### Extracted records
══════
(** ** [RagController] *)

Definition list_rag_configs_route : route := {| r_name := "list_rag_configs"; r_method := GET; r_path := core [Lit "rag-configs"]; r_access := Bearer;
  r_guards := [];
  r_action := Forward {| c_service := "RagService"; c_op := "list_rag_configs"; c_args := [("tenant_id", TenantOfCaller); ("status_filter", QueryText "status_filter"); ("limit", QueryText "limit")] |} |}.
Definition create_rag_config_route : route := {| r_name := "create_rag_config"; r_method := POST; r_path := core [Lit "rag-configs"]; r_access := Bearer;
  r_guards := [];
  r_action := Forward {| c_service := "RagService"; c_op := "create_rag_config"; c_args := [("tenant_id", TenantOfCaller); ("rag_config_create", BodyAll); ("principal_id", PrincipalOfCaller)] |} |}.
Definition validate_rag_config_route : route := {| r_name := "validate_rag_config"; r_method := POST; r_path := core [Lit "rag-configs"; Var "rag_config_id" ":validate"]; r_access := Bearer;
  r_guards := [NeedScope "rag_configs:validate"];
  r_action := Forward {| c_service := "RagService"; c_op := "validate_rag_config"; c_args := [("tenant_id", TenantOfCaller); ("rag_config_id", PathText "rag_config_id"); ("principal_id", PrincipalOfCaller)] |} |}.
Definition publish_rag_config_route : route := {| r_name := "publish_rag_config"; r_method := POST; r_path := core [Lit "rag-configs"; Var "rag_config_id" ":publish"]; r_access := Bearer;
  r_guards := [];
  r_action := Forward {| c_service := "RagService"; c_op := "publish_rag_config"; c_args := [("tenant_id", TenantOfCaller); ("rag_config_id", PathText "rag_config_id"); ("principal_id", PrincipalOfCaller); ("change_request", BodyAll)] |} |}.
Definition deprecate_rag_config_route : route := {| r_name := "deprecate_rag_config"; r_method := POST; r_path := core [Lit "rag-configs"; Var "rag_config_id" ":deprecate"]; r_access := Bearer;
  r_guards := [];
  r_action := Forward {| c_service := "RagService"; c_op := "deprecate_rag_config"; c_args := [("tenant_id", TenantOfCaller); ("rag_config_id", PathText "rag_config_id"); ("principal_id", PrincipalOfCaller); ("change_request", BodyAll)] |} |}.
Definition disable_rag_config_route : route := {| r_name := "disable_rag_config"; r_method := POST; r_path := core [Lit "rag-configs"; Var "rag_config_id" ":disable"]; r_access := Bearer;
  r_guards := [];
  r_action := Forward {| c_service := "RagService"; c_op := "disable_rag_config"; c_args := [("tenant_id", TenantOfCaller); ("rag_config_id", PathText "rag_config_id"); ("principal_id", PrincipalOfCaller); ("change_request", BodyAll)] |} |}.
Definition list_vector_stores_route : route := {| r_name := "list_vector_stores"; r_method := GET; r_path := core [Lit "vector-stores"]; r_access := Bearer;
  r_guards := [NeedScope "vector_stores:list"];
  r_action := Forward {| c_service := "RagService"; c_op := "list_vector_stores"; c_args := [("tenant_id", TenantOfCaller)] |} |}.
Definition create_vector_store_route : route := {| r_name := "create_vector_store"; r_method := POST; r_path := core [Lit "vector-stores"]; r_access := Bearer;
  r_guards := [NeedScope "vector_stores:create"];
  r_action := Forward {| c_service := "RagService"; c_op := "create_vector_store"; c_args := [("tenant_id", TenantOfCaller); ("vector_store_create", BodyAll)] |} |}.
Definition ingest_document_route : route := {| r_name := "ingest_document"; r_method := POST; r_path := core [Lit "rag-configs"; Var "rag_config_id" ""; Lit "documents:ingest"]; r_access := Bearer;
  r_guards := [PathUuid "rag_config_id"; BodyNotEmpty "rag_documents_required"; BodyAtMost (Z.to_nat 10000) "rag_documents_batch_too_large"];
  r_action := Background {| c_service := "RagRuntimeService"; c_op := "ingest_documents_batch"; c_args := [("tenant_id", TenantOfCaller); ("rag_config_id", PathId "rag_config_id"); ("documents", BodyAll)] |} |}.
Definition ingest_document_from_media_route : route := {| r_name := "ingest_document_from_media"; r_method := POST; r_path := core [Lit "rag-configs"; Var "rag_config_id" ""; Lit "documents:ingestFromMedia"]; r_access := Bearer;
  r_guards := [Configured "RagMediaIngestService" (DomainValidationException "rag_media_ingest_unconfigured"); NeedScope "rag_configs:create"; PathUuid "rag_config_id"];
  r_action := Forward {| c_service := "RagMediaIngestService"; c_op := "schedule_ingest_from_media"; c_args := [("tenant_id", TenantOfCaller); ("rag_config_id", PathId "rag_config_id"); ("body", BodyAll)] |} |}.
Definition list_documents_route : route := {| r_name := "list_documents"; r_method := GET; r_path := core [Lit "rag-documents"]; r_access := Bearer;
  r_guards := [];
  r_action := Forward {| c_service := "RagRuntimeService"; c_op := "list_documents"; c_args := [("tenant_id", TenantOfCaller); ("limit", QueryText "limit"); ("rag_config_id", QueryText "rag_config_id")] |} |}.
Definition list_chunks_route : route := {| r_name := "list_chunks"; r_method := GET; r_path := core [Lit "rag-documents"; Var "document_id" ""; Lit "chunks"]; r_access := Bearer;
  r_guards := [PathUuid "document_id"];
  r_action := Forward {| c_service := "RagRuntimeService"; c_op := "list_chunks"; c_args := [("document_id", PathId "document_id"); ("limit", QueryText "limit")] |} |}.
Definition list_chunking_rules_route : route := {| r_name := "list_chunking_rules"; r_method := GET; r_path := core [Lit "rag-chunking-rules"]; r_access := Bearer;
  r_guards := [NeedScope "rag_configs:list"];
  r_action := Forward {| c_service := "RagService"; c_op := "list_chunking_rules"; c_args := [("tenant_id", TenantOfCaller); ("limit", QueryText "limit")] |} |}.
Definition create_chunking_rule_route : route := {| r_name := "create_chunking_rule"; r_method := POST; r_path := core [Lit "rag-chunking-rules"]; r_access := Bearer;
  r_guards := [NeedScope "rag_configs:create"];
  r_action := Forward {| c_service := "RagService"; c_op := "create_chunking_rule"; c_args := [("tenant_id", TenantOfCaller); ("payload", BodyAll); ("principal_id", PrincipalOfCaller)] |} |}.
Definition update_chunking_rule_route : route := {| r_name := "update_chunking_rule"; r_method := PATCH; r_path := core [Lit "rag-chunking-rules"; Var "rag_chunking_rule_id" ""]; r_access := Bearer;
  r_guards := [NeedScope "rag_configs:create"];
  r_action := Forward {| c_service := "RagService"; c_op := "update_chunking_rule"; c_args := [("tenant_id", TenantOfCaller); ("rag_chunking_rule_id", PathText "rag_chunking_rule_id"); ("payload", BodyField "rule"); ("principal_id", PrincipalOfCaller); ("change_request", BodyField "change")] |} |}.
Definition preview_rag_retrieval_route : route := {| r_name := "preview_rag_retrieval"; r_method := POST; r_path := core [Lit "rag-retrieval:preview"]; r_access := Bearer;
  r_guards := [NeedScope "rag_configs:list"];
  r_action := Forward {| c_service := "RagRuntimeService"; c_op := "get_context"; c_args := [("tenant_id", TenantOfCaller); ("rag_config_id", BodyField "rag_config_id"); ("user_id", PrincipalOfCaller); ("user_input", BodyField "user_input"); ("filters_override", BodyField "filters_override"); ("top_k_override", BodyField "top_k_override")] |} |}.
Definition rag_routes : list route := [list_rag_configs_route; create_rag_config_route; validate_rag_config_route; publish_rag_config_route; deprecate_rag_config_route; disable_rag_config_route; list_vector_stores_route; create_vector_store_route; ingest_document_route; ingest_document_from_media_route; list_documents_route; list_chunks_route; list_chunking_rules_route; create_chunking_rule_route; update_chunking_rule_route; preview_rag_retrieval_route].

(** ** [HumanSLAController] *)

Definition list_cases_route : route := {| r_name := "list_cases"; r_method := GET; r_path := core [Lit "sla-cases"]; r_access := Bearer;
  r_guards := [];
  r_action := Forward {| c_service := "HumanSLAService"; c_op := "list_cases"; c_args := [("tenant_id", TenantOfCaller); ("status", QueryText "status"); ("limit", QueryText "limit"); ("offset", QueryText "offset")] |} |}.
Definition get_case_route : route := {| r_name := "get_case"; r_method := GET; r_path := core [Lit "sla-cases"; Var "sla_case_id" ""]; r_access := Bearer;
  r_guards := [];
  r_action := Forward {| c_service := "HumanSLAService"; c_op := "get_case_detail"; c_args := [("tenant_id", TenantOfCaller); ("sla_case_id", PathId "sla_case_id")] |} |}.
Definition assign_case_route : route := {| r_name := "assign_case"; r_method := PATCH; r_path := core [Lit "sla-cases"; Var "sla_case_id" ""; Lit "assign"]; r_access := Bearer;
  r_guards := [];
  r_action := Forward {| c_service := "HumanSLAService"; c_op := "assign_case"; c_args := [("tenant_id", TenantOfCaller); ("sla_case_id", PathId "sla_case_id"); ("human_agent_id", BodyField "human_agent_id")] |} |}.
Definition resolve_case_route : route := {| r_name := "resolve_case"; r_method := PATCH; r_path := core [Lit "sla-cases"; Var "sla_case_id" ""; Lit "resolve"]; r_access := Bearer;
  r_guards := [];
  r_action := Forward {| c_service := "HumanSLAService"; c_op := "resolve_case"; c_args := [("tenant_id", TenantOfCaller); ("sla_case_id", PathId "sla_case_id"); ("payload", BodyAll)] |} |}.
Definition human_sla_routes : list route := [list_cases_route; get_case_route; assign_case_route; resolve_case_route].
══════
### Task description
State how many lines in the records contain the string "RagMediaIngestService". Give the number with no words around it.

### Answer for the task
2